Sottoscrivere un contratto per una prestazione artistica o per la produzione di un EP e di un album, negoziare un accordo con una major o con una label indipendente, regolamentare la proprietà di un titolo o del testo di un brano, decidere a chi affidare la gestione dei diritti e la collecting: sono soltanto alcuni degli aspetti che un artista deve considerare oggi, se soltanto vuole avvicinarsi a questo mondo con idee chiare e obiettivi definiti.
Grazie allo streaming e all’effetto propagazione indotto dai social, l’immedesimazione e il progressivo crollo della barriera della competenza tra coloro che producono musica e i fruitori ha acuito ulteriormente la percezione che la facilità tecnica nel realizzare un prodotto a partire da una propria idea sia di per sé sufficiente per bussare alla porta di una label e scalare il successo.

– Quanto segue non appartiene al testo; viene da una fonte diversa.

Definition format_text (w : World) (document_id : string)
    (start_index end_index : Z) (bold italic underline : option bool)
  : M dict :=
  try_except
    (let styles :=
       add_style "underline" underline
         (add_style "italic" italic (add_style "bold" bold ([], []))) in
     let text_style := fst styles in
     let formatting_applied := snd styles in
     match text_style with
     | [] =>
         ret [("error", VStr "No formatting options provided");
              ("document_id", VStr document_id);
              ("message",
               VStr "At least one formatting option (bold, italic, underline) must be specified")]
     | _ =>
         let requests_data : dict :=
           [("requests",
             VList [VDict [("updateTextStyle",
                            VDict [("range",
                                    VDict [("startIndex", VInt start_index);
                                           ("endIndex", VInt end_index)]);
                                   ("textStyle", VDict text_style);
                                   ("fields",
                                    VStr (String.concat ","
                                            (dict_keys text_style)))])]])] in
         make_api_request w "POST" (batch_update_url document_id) None
           [("json", VDict requests_data)] ;;;
         ret [("documentId", VStr document_id);
              ("message",
               VStr ("Successfully formatted text from index "
                     ++ str_of_Z start_index ++ " to " ++ str_of_Z end_index));
              ("formatting_applied", VList formatting_applied)]
     end)
    (fun e =>
       ret [("error", VStr (exn_str e));
            ("document_id", VStr document_id);
            ("message",
             VStr ("Failed to format text in document " ++ document_id))]).

Definition insert_image (w : World) (document_id image_url : string)
    (index : Z) : M dict :=
  try_except
    (let requests_data : dict :=
       [("requests",
         VList [VDict [("insertInlineImage",
                        VDict [("location", VDict [("index", VInt index)]);
                               ("uri", VStr image_url)])]])] in
     make_api_request w "POST" (batch_update_url document_id) None
       [("json", VDict requests_data)] ;;;
     ret [("documentId", VStr document_id);
          ("message",
           VStr ("Successfully inserted image at position "
                 ++ str_of_Z index));
          ("image_url", VStr image_url)])
    (fun e =>
       ret [("error", VStr (exn_str e));
            ("document_id", VStr document_id);
            ("message",
             VStr ("Failed to insert image into document " ++ document_id))]).

(** The export format table of [export_document]. *)
Definition mime_types : list (string * string) :=
  [("pdf", "application/pdf");
   ("docx",
    "application/vnd.openxmlformats-officedocument.wordprocessingml.document");
   ("odt", "application/vnd.oasis.opendocument.text");
   ("rtf", "application/rtf");
   ("txt", "text/plain");
   ("html", "text/html");
   ("epub", "application/epub+zip")].

(** [len(content) if isinstance(content, bytes) else 0]. *)
Definition content_length_of (content : value) : Z :=
  match content with
  | VBytes b => zlen b
  | _ => 0
  end.

Definition export_document (w : World) (document_id export_format : string)
  : M dict :=
  try_except
    (match dict_get mime_types export_format with
     | None =>
         ret [("error", VStr ("Unsupported export format: " ++ export_format));
              ("supported_formats", VList (map VStr (dict_keys mime_types)));
              ("message",
               VStr ("Format '" ++ export_format ++ "' is not supported"))]
     | Some mime_type =>
         content <- make_api_request w "GET"
                      (DRIVE_API_BASE ++ "/files/" ++ document_id ++ "/export")
                      None [("params", VDict [("mimeType", VStr mime_type)])] ;;
         let content_length := content_length_of content in
         ret [("documentId", VStr document_id);
              ("format", VStr export_format);
              ("content_length", VInt content_length);
              ("message",
               VStr ("Successfully exported document as " ++ export_format
                     ++ " (" ++ str_of_Z content_length ++ " bytes)"));
              ("download_info",
               VStr "Export completed. Content available via Google Drive API.")]
     end)
    (fun e =>
       ret [("error", VStr (exn_str e));
            ("document_id", VStr document_id);
            ("message",
             VStr ("Failed to export document " ++ document_id))]).

Definition delete_document (w : World) (document_id : string) : M dict :=
  try_except
    (make_api_request w "DELETE" (DRIVE_API_BASE ++ "/files/" ++ document_id)
       None [] ;;;
     ret [("documentId", VStr document_id);
          ("message",
           VStr ("Successfully deleted document " ++ document_id))])
    (fun e =>
       ret [("error", VStr (exn_str e));
            ("document_id", VStr document_id);
            ("message",
             VStr ("Failed to delete document " ++ document_id))]).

Quest’approccio, affetto dalla superficialità tipica del contesto informale, talvolta amatoriale, non tiene conto di quelle minime implicazioni, specie di carattere legale, che devono essere considerate proprio ai fini della maggiore tutela della propria idea e opportunamente messe su bianco prima che la stessa prenda vita.
Per evitare di trovarsi a risolvere controversie che poco hanno a che fare con gli aspetti artistici, nodi da dirimere quando una band o un sodalizio musicale si scioglie o, peggio ancora, contratti viziati all’origine da clausole “capestro”, dove l’artista è l’anello debole della catena, è consigliabile rivolgersi a chi ha certe informazioni e conosce certe prassi. Avvocati che, a una competenza legale, uniscono, nel migliore dei casi, anche una conoscenza del settore musicale in cui si muovono.
Considerato che in questo “anomalo” mercato l’incontro tra domanda e offerta non sempre si concretizza nell’interesse dell’artista, Rockit vuole inaugurare una nuova rubrica chiamata LA STRANA COPPIA (GLI AVVOCATI RISPONDONO). Con l'obiettivo di rendere il più possibile comprensibile la materia.
Un servizio di cui i lettori potranno disporre, tramite cui interagiranno direttamente con due professionisti del settore e potranno risolvere grazie a loro i propri dubbi in un ambito vastissimo e che sa essere scivoloso. A curare l'appuntamento sono gli avvocati Tommaso Calamita e Federico Mastrolilli, esperti di diritto d'autore e diritti degli autori. A loro sarà possibile rivolgere le vostre domande alla mail avvocati@rockit.it oppure in DM su Instagram. Le risposte saranno settimanalmente pubblicate nelle stories di Rockit, e successivamente raccolte qui sul portale.
Per conoscere megio Tommaso e Federico e capire quali sono gli argomenti di cui si occuperanno e su cui potete "interrogarli", abbiamo fatto una chiacchierata con loro.
Tommaso, come sei diventato un avvocato esperto di musica ed editoria?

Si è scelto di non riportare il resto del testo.